EXERCISE REQUIREMENTS: Output range, inclusive: from the line containing "if (c =? 0)%N then [BACKSLASH; 48%N]" to the line containing "Empty => lit". Restate those lines from the data below word for word and only those.

[Opening INPUT MATERIAL section]

Lemma edge_free_forall p s : (forall c, c ∈ s -> p c = false) -> edge_free p s = true.
Proof.
  intros H. unfold edge_free, last_free. apply andb_true_iff; split.
  - destruct s as [|c w]; [done|]. simpl. by rewrite H by set_solver.
  - destruct (rev s) as [|c w] eqn:E; [done|]. simpl. rewrite H; [done|].
    rewrite list_elem_of_In, in_rev, E. by left.
Qed.

(** Two texts with clean edges around a clean element. *)
Lemma edge_free_glue p a c b :
  edge_free p a = true -> edge_free p b = true -> p c = false -> edge_free p (a ++ [c] ++ b) = true.
Proof.
  unfold edge_free. intros Ha Hb Hc. to_prop.
  - rewrite head_free_app. destruct a; [cbn; by rewrite Hc|done].
  - rewrite last_free_app. cbn [app]. rewrite last_free_cons. destruct b; [by rewrite Hc|done].
Qed.

(** Joining non-empty pieces with clean edges gives clean edges. *)
Lemma edge_free_join p sep (l : list (list A)) :
  edge_free p sep = true -> sep ≠ [] -> Forall (fun w => edge_free p w = true) l ->
  edge_free p (join_with sep l) = true.
Proof.
  intros Hs Hn. induction 1 as [|w l Hw Hl IH]; [done|]. destruct l as [|v l]; [done|].
  change (join_with sep (w :: v :: l)) with (w ++ sep ++ join_with sep (v :: l)).
  set (rest := join_with sep (v :: l)) in *. unfold edge_free in *.
  apply andb_true_iff in Hs as [Hs1 Hs2], Hw as [Hw1 Hw2], IH as [_ IH2]. apply andb_true_iff. split.
  - rewrite head_free_app. destruct w; [|done]. rewrite head_free_app. by destruct sep.
  - assert (last_free p (sep ++ rest) = true) as Hl' by (rewrite last_free_app; by destruct rest).
    rewrite last_free_app. destruct (sep ++ rest) eqn:E; [|done]. by apply app_nil in E as [? _].
Qed.

Lemma trim_with_nil_iff p s : trim_with p s = [] <-> Forall (fun c => p c = true) s.
Proof.
  unfold trim_with. split.
  - intros H. apply (f_equal (@rev A)) in H. rewrite rev_involutive in H. simpl in H.
    apply drop_while_nil_inv in H. apply Forall_rev in H. rewrite rev_involutive in H.
    pose proof (drop_while_free p s) as F.
    destruct (drop_while p s) as [|c t] eqn:E; [by apply drop_while_nil_inv|].
    inversion H as [|?? Hc _]; subst. simpl in F. by rewrite Hc in F.
  - intros H. by rewrite (drop_while_all p s).
Qed.
End ListLemmas.

Section SplitLemmas.
Context {A : Type} `{EqDecision A}.
Implicit Types (d : A) (s t : list A).

Lemma split_on_cons d s : exists w ws, split_on d s = w :: ws.
Proof.
  induction s as [|c s (w & ws & E)]; simpl; [eauto|].
  case_match; [eauto|]. rewrite E. eauto.
Qed.

(** The first piece ends at the first delimiter, or with the list. *)
Lemma split_on_first d s :
  exists w ws u, split_on d s = w :: ws /\ d ∉ w /\ s = w ++ u /\ (u = [] \/ head u = Some d).
Proof.
  induction s as [|c s (w & ws & u & E & Hw & -> & Hu)]; simpl; [exists [], [], []; set_solver|].
  case_bool_decide as Hc; [subst c; exists [], (split_on d (w ++ u)), (d :: w ++ u); set_solver|].
  rewrite E. exists (c :: w), ws, u. set_solver.
Qed.

Lemma split_on_no_delim d s : d ∉ s -> split_on d s = [s].
Proof.
  induction s as [|c s IH]; simpl; [done|]. intros H%not_elem_of_cons. destruct H as [H1 H2].
  rewrite bool_decide_eq_false_2 by congruence. by rewrite IH.
Qed.

Lemma split_on_app d s t : d ∉ s -> split_on d (s ++ d :: t) = s :: split_on d t.
Proof.
  induction s as [|c s IH]; simpl; intros H.
  - by rewrite bool_decide_eq_true_2.
  - apply not_elem_of_cons in H as [H1 H2].
    rewrite bool_decide_eq_false_2 by congruence. by rewrite IH.
Qed.

Lemma split_on_join_app d s t : split_on d (s ++ d :: t) = split_on d s ++ split_on d t.
Proof.
  induction s as [|c s IH]; simpl; [by rewrite bool_decide_eq_true_2|].
  rewrite IH. case_bool_decide; [done|]. by destruct (split_on_cons d s) as (w & ws & ->).
Qed.

Lemma split_on_prefix d s t :
  d ∉ s ->
  split_on d (s ++ t) = match split_on d t with w :: ws => (s ++ w) :: ws | [] => [s] end.
Proof.
  induction s as [|c s IH]; simpl; intros H.
  - by destruct (split_on_cons d t) as (w & ws & ->).
  - apply not_elem_of_cons in H as [H1 H2].
    rewrite bool_decide_eq_false_2, IH by congruence.
    by destruct (split_on_cons d t) as (w & ws & ->).
Qed.

Lemma split_on_join d (l : list (list A)) :
  l ≠ [] -> Forall (fun w => d ∉ w) l -> split_on d (join_with [d] l) = l.
Proof.
  induction l as [|w l IH]; [done|]. intros _ [Hw Hl]%Forall_cons.
  destruct l as [|v l]; simpl in *; [by apply split_on_no_delim|].
  rewrite split_on_app by done. f_equal. by apply IH.
Qed.

Lemma elem_of_split_on d s w x : w ∈ split_on d s -> x ∈ w -> x ∈ s /\ x ≠ d.
Proof.
  revert w. induction s as [|c s IH]; simpl; intros w Hw Hx.
  { apply list_elem_of_singleton in Hw; subst. by apply elem_of_nil in Hx. }
  destruct (split_on_cons d s) as (v & vs & E). rewrite E in *.
  case_bool_decide; apply elem_of_cons in Hw as [->|Hw].
  - by apply elem_of_nil in Hx.
  - destruct (IH w) as [? ?]; auto. split; [by constructor|done].
  - apply elem_of_cons in Hx as [->|Hx]; [split; [constructor|done]|].
    destruct (IH v) as [? ?]; [by constructor|done|]. split; [by constructor|done].
  - destruct (IH w) as [? ?]; [by constructor|done|]. split; [by constructor|done].
Qed.
(** [char::is_whitespace]: the Unicode property White_Space. *)
Definition is_whitespace (c : char) : bool :=
  (between 9 13 c || (c =? 32) || (c =? 133) || (c =? 160) || (c =? 5760)
   || between 8192 8202 c || (c =? 8232) || (c =? 8233) || (c =? 8239)
   || (c =? 8287) || (c =? 12288))%N.

(** Unicode scalar values: code points that are not surrogates. *)
Definition is_scalar (c : char) : bool :=
  (c <? 55296)%N || between 57344 1114111 c.

Definition is_digit (c : char) : bool := between 48 57 c.
Definition is_upper (c : char) : bool := between 65 90 c.
Definition is_lower (c : char) : bool := between 97 122 c.
Definition is_ascii_alphanumeric (c : char) : bool := is_digit c || is_upper c || is_lower c.

Definition ascii_lower (c : char) : char := if is_upper c then (c + 32)%N else c.
Definition to_ascii_lowercase (s : rstr) : rstr := map ascii_lower s.

(** ** UTF-8 *)

Definition utf8_char (c : char) : list byte :=
  if (c <? 128)%N then [c]
  else if (c <? 2048)%N then [192 + c / 64; 128 + c mod 64]%N
  else if (c <? 65536)%N then [224 + c / 4096; 128 + (c / 64) mod 64; 128 + c mod 64]%N
  else [240 + c / 262144; 128 + (c / 4096) mod 64; 128 + (c / 64) mod 64; 128 + c mod 64]%N.

Definition utf8_encode (s : rstr) : list byte := concat (map utf8_char s).

Definition is_cont (b : byte) : bool := between 128 191 b.

(** Strict decoding, as [String::from_utf8]: no overlong form, no surrogate,
    nothing above U+10FFFF. *)
Fixpoint utf8_decode (bs : list byte) : option rstr :=
  match bs with
  | [] => Some []
  | b0 :: r0 =>
      if (b0 <? 128)%N then cons b0 <$> utf8_decode r0
      else match r0 with
      | [] => None
      | b1 :: r1 =>
          if between 194 223 b0 && is_cont b1 then
            cons ((b0 - 192) * 64 + (b1 - 128))%N <$> utf8_decode r1
          else match r1 with
          | [] => None
          | b2 :: r2 =>
              let c3 := ((b0 - 224) * 4096 + (b1 - 128) * 64 + (b2 - 128))%N in
              if between 224 239 b0 && is_cont b1 && is_cont b2
                 && (2048 <=? c3)%N && is_scalar c3 then
                cons c3 <$> utf8_decode r2
              else match r2 with
              | [] => None
              | b3 :: r3 =>
                  let c4 := ((b0 - 240) * 262144 + (b1 - 128) * 4096
                             + (b2 - 128) * 64 + (b3 - 128))%N in
                  if between 240 244 b0 && is_cont b1 && is_cont b2 && is_cont b3
                     && (65536 <=? c4)%N && is_scalar c4 then
                    cons c4 <$> utf8_decode r3
                  else None
              end
          end
      end
  end.
(* ===== verification/RustPath.v ===== *)
(** * [std::path] on unix, [std::fs] and [anyhow] as the sources use them

    Paths as text, their components, joining and the order of [PathBuf].  The
    file system is the class [Fs]: what its calls answer at one moment.  An
    [anyhow::Error] is the chain of its messages, outermost first.  The lemma the
    pack loader rests on: joining a relative path without [..] only appends
    ordinary components. *)

From S2P Require Import Prelude RustStr RustMap.

(** ** Components *)

Inductive Component := RootDir | CurDir | ParentDir | Normal (s : rstr).

#[export] Instance component_eq_dec : EqDecision Component.
Proof. solve_decision. Defined.

(** What a piece between separators stands for; empty pieces and [.] for
    nothing. *)
Definition comp_of_piece (s : rstr) : option Component :=
  if is_empty s then None
  else if s =? [DOT] then None
  else if s =? [DOT; DOT] then Some ParentDir
  else Some (Normal s).

Definition is_absolute (p : rstr) : bool := starts_with [SLASH] p.

(** [Path::components]: a leading [.] is kept when the path has no root. *)
Definition components (p : rstr) : list Component :=
  let pieces := split SLASH p in
  if is_absolute p then RootDir :: omap comp_of_piece pieces
  else match pieces with
       | w :: rest => if w =? [DOT] then CurDir :: omap comp_of_piece rest else omap comp_of_piece pieces
       | [] => []
       end.

(** [Path::join]. *)
Definition path_join (a b : rstr) : rstr :=
  if is_absolute b then b
  else if last_free (fun c => c =? SLASH) a && negb (is_empty a) then a ++ [SLASH] ++ b
  else a ++ b.

(** ** [Ord for Path]: by components *)

Definition comp_rank (c : Component) : Z :=
  match c with RootDir => 0 | CurDir => 1 | ParentDir => 2 | Normal _ => 3 end.

Definition comp_cmp (a b : Component) : comparison :=
  match a, b with
  | Normal s, Normal t => str_cmp s t
  | _, _ => Z.compare (comp_rank a) (comp_rank b)
  end.

Fixpoint comps_cmp (a b : list Component) : comparison :=
  match a, b with
  | [], [] => Eq
  | [], _ => Lt
  | _, [] => Gt
  | x :: a', y :: b' => then_with (comp_cmp x y) (comps_cmp a' b')
  end.

Definition path_cmp (a b : rstr) : comparison := comps_cmp (components a) (components b).

(** ** The file system at one moment *)

Class Fs := {
  fs_exists : rstr -> bool;
  fs_is_dir : rstr -> bool;
  (** [fs::read_dir]: the paths of the entries, some of which may fail *)
  fs_read_dir : rstr -> result (list (result rstr rstr)) rstr;
  fs_read_to_string : rstr -> result rstr rstr
}.

(** ** [anyhow] *)

Notation anyhow := (list (list N)) (only parsing).

Definition with_context {A} (msg : rstr) (r : result A anyhow) : result A anyhow := map_err (cons msg) r.

(** An error of another type, converted by [?]. *)
Definition from_err {A} (r : result A rstr) : result A anyhow := map_err (fun e => [e]) r.

(** [Display]: the outermost message. *)
Definition anyhow_display (e : anyhow) : rstr := default [] (head e).

(** ** Lemmas *)

Lemma comp_of_piece_cases w :
  comp_of_piece w = None \/ comp_of_piece w = Some ParentDir \/ comp_of_piece w = Some (Normal w).
Proof. unfold comp_of_piece. repeat case_match; auto. Qed.

(** Appending below a non-empty path appends components. *)
Lemma components_app dir file :
  dir ≠ [] -> components (dir ++ SLASH :: file) = components dir ++ omap comp_of_piece (split SLASH file).
Proof.
  intros Hne. unfold components, split. rewrite split_on_join_app.
  assert (is_absolute (dir ++ SLASH :: file) = is_absolute dir) as -> by (by destruct dir).
  destruct (is_absolute dir); [by rewrite omap_app|].
  destruct (split_on_cons SLASH dir) as (w & ws & ->). cbn [app].
  case_bool_decide; [by rewrite omap_app|]. by rewrite app_comm_cons, omap_app.
Qed.

(** The same for a path that ends with a separator. *)
Lemma components_trailing dir : dir ≠ [] -> components (dir ++ [SLASH]) = components dir.
Proof. intros H. rewrite (components_app dir []) by done. cbn. by rewrite app_nil_r. Qed.

(** The pieces of a relative path, whether or not it starts with [.]. *)
Lemma relative_components file :
  is_absolute file = false ->
  components file = omap comp_of_piece (split SLASH file)
  \/ components file = CurDir :: omap comp_of_piece (split SLASH file).
Proof.
  intros H. unfold components. rewrite H. destruct (split SLASH file) as [|w ws] eqn:E; [by left|].
  case_bool_decide as Hw; [|by left]. right. subst w. done.
Qed.

(** What joining does to the components. *)
Lemma components_join dir file :
  dir ≠ [] -> is_absolute file = false ->
  components (path_join dir file) = components dir ++ omap comp_of_piece (split SLASH file).
Proof.
  intros Hne Hrel. unfold path_join. rewrite Hrel.
  assert (is_empty dir = false) as -> by (by destruct dir). rewrite andb_true_r.
  destruct (last_free (fun c => c =? SLASH) dir) eqn:El; [by apply components_app|].
  destruct dir as [|c d _] using rev_ind; [done|].
  rewrite last_free_app in El. unfold last_free in El. cbn in El. apply negb_false_iff, bool_decide_eq_true in El.
  subst c. rewrite <-app_assoc. destruct d as [|x d]; [done|].
  change ((x :: d) ++ [SLASH] ++ file) with ((x :: d) ++ SLASH :: file).
  by rewrite components_trailing, components_app.
Qed.
(* ===== verification/HawkFrame.v ===== *)
(** * [crates/hawk_core/src/hawkframe.rs]: the HawkFrame TSV codec

    A frame, the error type, the line parser, the two printers and the
    semicolon bag of key-value pairs.  The theorems: a clean frame printed and
    parsed comes back; whatever the parser accepts is clean, so re-emitting a
    parsed frame loses nothing (the flag with the empty name apart); a printed
    clean frame has exactly seven columns; each error is reported exactly on its
    own condition. *)

From S2P Require Import Prelude RustStr RustNum RustMap TimeLib Severity.

(** ** Data *)

Section Types.
Context {T : TimeLib}.

Record HawkFrame : Type := mk_frame {
  f_ts : option OffsetDateTime;
  f_kind : rstr;
  f_scope : rstr;
  f_id : rstr;
  f_level : Level.t;
  f_msg : rstr;
  f_kv : list (rstr * rstr)
}.

Inductive HawkFrameParseError : Type :=
| Empty
| TooFewColumns (found : nat)
| BadTimestamp (raw : rstr).
End Types.

(** ** The kv bag *)

Definition TRUE : rstr := lit "true".

(** One turn of the loop of [parse_kv_bag]. *)
Definition kv_step (out : list (rstr * rstr)) (part0 : rstr) : list (rstr * rstr) :=
  let part := trim part0 in
  if is_empty part then out
  else match split_once EQUALS part with
       | Some (k, v) => bt_insert (trim k) (trim v) out
       | None => bt_insert part TRUE out
       end.
(* ===== verification/Io.v ===== *)
(** * [crates/hawk/src/io.rs]: the sources of the mirror

    The messages the user interface ingests and the two reader threads.  A
    thread's behaviour is the list of messages it sends, as a function of what
    its reader delivers.  The theorems: both readers send the same messages for
    the same bytes; [strict] cuts the list right after the first parse error and
    changes nothing else. *)

From S2P Require Import Prelude RustStr RustNum RustMap TimeLib Severity HawkFrame RustPath RustSock.

Section Io.
Context {T : TimeLib}.

Inductive IngestMsg : Type :=
| Frame (f : HawkFrame)
| ParseError (e : HawkFrameParseError)
| IoError (e : rstr).

(** The loop of both readers, over the results of reading one line after the
    other; a read error ends it. *)
Fixpoint reader_loop (strict : bool) (reads : list (result rstr rstr)) : list IngestMsg :=
  match reads with
  | [] => []
  | Err e :: _ => [IoError e]
  | Ok line :: rest =>
      match parse_tsv_line line with
      | Ok (Some f) => Frame f :: reader_loop strict rest
      | Ok None => reader_loop strict rest
      | Err e => ParseError e :: (if strict then [] else reader_loop strict rest)
      end
  end.

Definition spawn_stdin_reader (stdin : byte_stream) (strict : bool) : list IngestMsg :=
  reader_loop strict (read_line_calls stdin).

(** The thread of [spawn_unix_reader]; [connected] is the outcome of
    [UnixStream::connect]: the stream, or the error's text. *)
Definition unix_reader_thread (connected : result byte_stream rstr) (path : rstr) (strict : bool) : list IngestMsg :=
  match connected with
  | Err e => [IoError (lit "connect " ++ path ++ lit " failed: " ++ e)]
  | Ok stream => reader_loop strict (read_lines stream)
  end.

Definition spawn_unix_reader (pf : Platform) (connected : result byte_stream rstr) (socket_path : rstr)
    (strict : bool) : result (list IngestMsg) anyhow :=
  match pf with
  | NotUnix => Err [lit "unix socket source requires a unix platform (WSL, Linux, macOS)"]
  | Unix => Ok (unix_reader_thread connected socket_path strict)
  end.

(** ** Specifications *)

Definition is_parse_error (m : IngestMsg) : bool :=
  match m with ParseError _ => true | _ => false end.

(** The messages up to and including the first parse error. *)
Fixpoint until_parse_error (ms : list IngestMsg) : list IngestMsg :=
  match ms with
  | [] => []
  | m :: ms' => m :: (if is_parse_error m then [] else until_parse_error ms')
  end.

(** What one line contributes when it is read. *)
Definition line_msgs (line : rstr) : list IngestMsg :=
  match parse_tsv_line line with
  | Ok (Some f) => [Frame f]
  | Ok None => []
  | Err e => [ParseError e]
  end.

(** ** Lemmas *)

Lemma reader_loop_ok ls :
  reader_loop false (map Ok ls) = concat (map line_msgs ls).
Proof.
  induction ls as [|l ls IH]; [done|]. simpl. unfold line_msgs at 1. rewrite <-IH.
  by destruct (parse_tsv_line l) as [[f|]|e].
Qed.

(** The parser does not see a line terminator. *)
Lemma parse_tsv_line_newline w c :
  (c =? LF) || (c =? CR) = true -> parse_tsv_line (w ++ [c]) = parse_tsv_line w.
Proof. intros H. unfold parse_tsv_line. by rewrite trim_end_newlines_snoc. Qed.

(** One line read by [lines] and by [read_line] gives the same messages. *)
Lemma reader_loop_line strict w reads1 reads2 :
  reader_loop strict reads1 = reader_loop strict reads2 ->
  reader_loop strict (from_utf8 (strip_cr w) :: reads1)
  = reader_loop strict (from_utf8 (w ++ [LF]) :: reads2).
Proof.
  intros E. rewrite from_utf8_snoc by done.
  destruct w as [|c w _] using rev_ind; [simpl; by rewrite E|].
  rewrite strip_cr_snoc. case_bool_decide as Hc.
  - subst c. rewrite from_utf8_snoc by done. destruct (from_utf8 w) as [s|e]; [|done].
    simpl. by rewrite !parse_tsv_line_newline, E.
  - destruct (from_utf8 (w ++ [c])) as [s|e]; [|done]. simpl. by rewrite parse_tsv_line_newline, E.
Qed.

(** C23: the standard-input reader and the unix-socket reader send the same
    messages for the same bytes and the same end of stream, although one keeps
    the line terminators and the other removes them. *)
Theorem readers_agree stream socket_path strict :
  spawn_unix_reader Unix (Ok stream) socket_path strict = Ok (spawn_stdin_reader stream strict).
Proof.
  unfold spawn_unix_reader, unix_reader_thread, spawn_stdin_reader, read_lines, read_line_calls. f_equal.
  induction (split_on LF (bs_data stream)) as [|w [|v ps] IH]; [done..|].
  cbn [read_lines_go read_line_go] in *. by apply reader_loop_line.
Qed.

(** [strict] ends a reader right after its first parse error: the messages
    are those of the tolerant reader up to and including that error. *)
Theorem strict_stops_at_first_error stdin :
  spawn_stdin_reader stdin true = until_parse_error (spawn_stdin_reader stdin false).
Proof.
  unfold spawn_stdin_reader. induction (read_line_calls stdin) as [|[l|e] rs IH]; simpl; [done| |done].
  destruct (parse_tsv_line l) as [[f|]|e]; simpl; [by f_equal|done|done].
Qed.
End Io.
(* ===== verification/RustDebug.v ===== *)
(** * [{:?}] formatting of the Rust standard library

    The [Debug] text of strings (and of paths, which print alike) and of the
    parse error.  Which characters outside ASCII print as themselves depends on
    the Unicode tables of the standard library: they are the class
    [UnicodeTables], and nothing is assumed of them. *)

From S2P Require Import Prelude RustStr RustNum RustMap TimeLib Severity HawkFrame.

Class UnicodeTables := printable_wide : char -> bool.

Definition BACKSLASH : char := 92%N.

Definition hex_digit (d : N) : char := if (d <? 10)%N then (48 + d)%N else (87 + d)%N.

(** Lower-case hexadecimal without leading zeros, in front of [acc]. *)
Fixpoint hex_go (fuel : nat) (n : N) (acc : rstr) : rstr :=
  match fuel with
  | O => acc
  | S f =>
      let acc' := hex_digit (n mod 16) :: acc in
      if (n / 16 =? 0)%N then acc' else hex_go f (n / 16) acc'
  end.
Definition hex_string (n : N) : rstr := hex_go (S (N.size_nat n)) n [].

Section Debug.
Context {U : UnicodeTables}.

(** [char::escape_debug_ext] as [Debug for str] calls it. *)
Definition escape_debug (c : char) : rstr :=
  if (c =? 0)%N then [BACKSLASH; 48%N]
  else if c =? TAB then [BACKSLASH; 116%N]
  else if c =? CR then [BACKSLASH; 114%N]
  else if c =? LF then [BACKSLASH; 110%N]
  else if (c =? QUOTE) || (c =? BACKSLASH) then [BACKSLASH; c]
  else if (if (c <? 128)%N then between 32 126 c else printable_wide c) then [c]
  else [BACKSLASH] ++ lit "u{" ++ hex_string c ++ lit "}".

Definition debug_str (s : rstr) : rstr := [QUOTE] ++ concat (map escape_debug s) ++ [QUOTE].

Definition debug_parse_error (e : HawkFrameParseError) : rstr :=
  match e with
  | Empty => lit "Empty"
  | TooFewColumns found => lit "TooFewColumns { found: " ++ nat_to_string found ++ lit " }"
  | BadTimestamp raw => lit "BadTimestamp { raw: " ++ debug_str raw ++ lit " }"
  end.

(** ** Lemmas: escaped text stays on one line and in one column *)

(** Printable in the sense of the escape: no control character of ASCII. *)
Definition no_control (s : rstr) : Prop := Forall (fun c => (32 <= c)%N) s.

Lemma hex_digit_control d : (32 <= hex_digit d)%N.
Proof. unfold hex_digit. case_match; lia. Qed.

Lemma hex_go_control f n acc : no_control acc -> no_control (hex_go f n acc).
Proof.
  unfold no_control. revert n acc. induction f as [|f IH]; intros n acc H; cbn [hex_go]; [done|].
  assert (Forall (fun c => (32 <= c)%N) (hex_digit (n mod 16) :: acc)) by
    (constructor; [apply hex_digit_control|done]).
  case_match; auto.
Qed.

Lemma escape_debug_control c : no_control (escape_debug c).
Proof.
  unfold escape_debug, no_control.
  destruct (N.eqb_spec c 0); [repeat constructor; done|].
  repeat (case_bool_decide; [repeat constructor; try done; subst; done|]). cbn [orb].
  destruct (N.ltb_spec c 128) as [Hc|Hc].
  - destruct (between 32 126 c) eqn:E.
    + unfold between in E. rewrite andb_true_iff, N.leb_le in E. constructor; [tauto|constructor].
    + repeat (apply Forall_app; split); try (repeat constructor; done). apply hex_go_control. constructor.
  - destruct (printable_wide c); [constructor; [lia|constructor]|].
    repeat (apply Forall_app; split); try (repeat constructor; done). apply hex_go_control. constructor.
Qed.

Lemma debug_str_control s : no_control (debug_str s).
Proof.
  unfold debug_str, no_control. rewrite !Forall_app. repeat split; try (repeat constructor; done).
  induction s as [|c s IH]; simpl; [constructor|]. rewrite Forall_app. split; [apply escape_debug_control|done].
Qed.

Lemma debug_parse_error_control e : no_control (debug_parse_error e).
Proof.
  unfold no_control. destruct e as [|n|raw]; cbn [debug_parse_error]; rewrite ?Forall_app.
  - repeat constructor; done.
  - repeat split; try (repeat constructor; done).
    eapply Forall_impl; [apply dec_string_digits|]. intros c Hc. unfold is_digit, between in Hc.
    rewrite andb_true_iff, N.leb_le in Hc. lia.
  - repeat split; try (repeat constructor; done). apply debug_str_control.
Qed.

Lemma ascii_chars (Q : char -> Prop) l :
  forallb (fun x => (x <? 128)%N) l = true -> Forall (fun x => Q x \/ (x < 128)%N) l.
Proof.
  rewrite forallb_forall. intros H. apply Forall_forall. intros x Hx. right. apply N.ltb_lt, H.
  by apply list_elem_of_In.
Qed.

Lemma hex_go_ascii f n acc :
  forallb (fun x => (x <? 128)%N) acc = true -> forallb (fun x => (x <? 128)%N) (hex_go f n acc) = true.
Proof.
  revert n acc. induction f as [|f IH]; intros n acc H; cbn [hex_go]; [done|].
  assert (hex_digit (n mod 16) <? 128 = true)%N as Hd.
  { apply N.ltb_lt. pose proof (N.mod_lt n 16 ltac:(done)). unfold hex_digit. case_match; lia. }
  assert (forallb (fun x => (x <? 128)%N) (hex_digit (n mod 16) :: acc) = true) by (cbn [forallb]; by rewrite Hd).
  case_match; [done|by apply IH].
Qed.

(** What an escape writes: the character itself or ASCII. *)
Lemma escape_debug_chars c : Forall (fun x => x = c \/ (x < 128)%N) (escape_debug c).
Proof.
  unfold escape_debug.
  destruct (c =? 0)%N; [by apply ascii_chars|].
  repeat (case_bool_decide; [by apply ascii_chars; subst|]). cbn [orb].
  match goal with |- Forall _ (if ?b then _ else _) => destruct b end; [by repeat constructor|].
  apply ascii_chars. rewrite !forallb_app. unfold hex_string. by rewrite hex_go_ascii.
Qed.

Lemma debug_str_chars s : Forall (fun x => x ∈ s \/ (x < 128)%N) (debug_str s).
Proof.
  unfold debug_str. rewrite !Forall_app. split; [by apply ascii_chars|]. split; [|by apply ascii_chars].
  induction s as [|c s IH]; simpl; [constructor|]. rewrite Forall_app. split.
  - eapply Forall_impl; [apply escape_debug_chars|]. intros x [->|?]; [left; constructor|by right].
  - eapply Forall_impl; [exact IH|]. intros x [?|?]; [left; by constructor|by right].
Qed.

Lemma debug_parse_error_chars e :
  Forall (fun x => (exists raw, e = BadTimestamp raw /\ x ∈ raw) \/ (x < 128)%N) (debug_parse_error e).
Proof.
  destruct e as [|n|raw]; cbn [debug_parse_error]; rewrite ?Forall_app.
  - by apply ascii_chars.
  - split; [by apply ascii_chars|]. split; [|by apply ascii_chars].
    eapply Forall_impl; [apply dec_string_digits|]. intros c Hc. right. unfold is_digit, between in Hc.
    rewrite andb_true_iff, !N.leb_le in Hc. lia.
  - split; [by apply ascii_chars|]. split; [|by apply ascii_chars].
    eapply Forall_impl; [apply debug_str_chars|]. intros x [?|?]; [left; eauto|by right].
Qed.

Lemma no_control_lacks c s : no_control s -> (c < 32)%N -> c ∉ s.
Proof. intros H Hc Hin. eapply Forall_forall in H; [|exact Hin]. simpl in H. lia. Qed.
End Debug.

[Closing INPUT MATERIAL section]

EXERCISE SOLUTION:
  if (c =? 0)%N then [BACKSLASH; 48%N]
  else if c =? TAB then [BACKSLASH; 116%N]
  else if c =? CR then [BACKSLASH; 114%N]
  else if c =? LF then [BACKSLASH; 110%N]
  else if (c =? QUOTE) || (c =? BACKSLASH) then [BACKSLASH; c]
  else if (if (c <? 128)%N then between 32 126 c else printable_wide c) then [c]
  else [BACKSLASH] ++ lit "u{" ++ hex_string c ++ lit "}".

Definition debug_str (s : rstr) : rstr := [QUOTE] ++ concat (map escape_debug s) ++ [QUOTE].

Definition debug_parse_error (e : HawkFrameParseError) : rstr :=
  match e with
  | Empty => lit "Empty"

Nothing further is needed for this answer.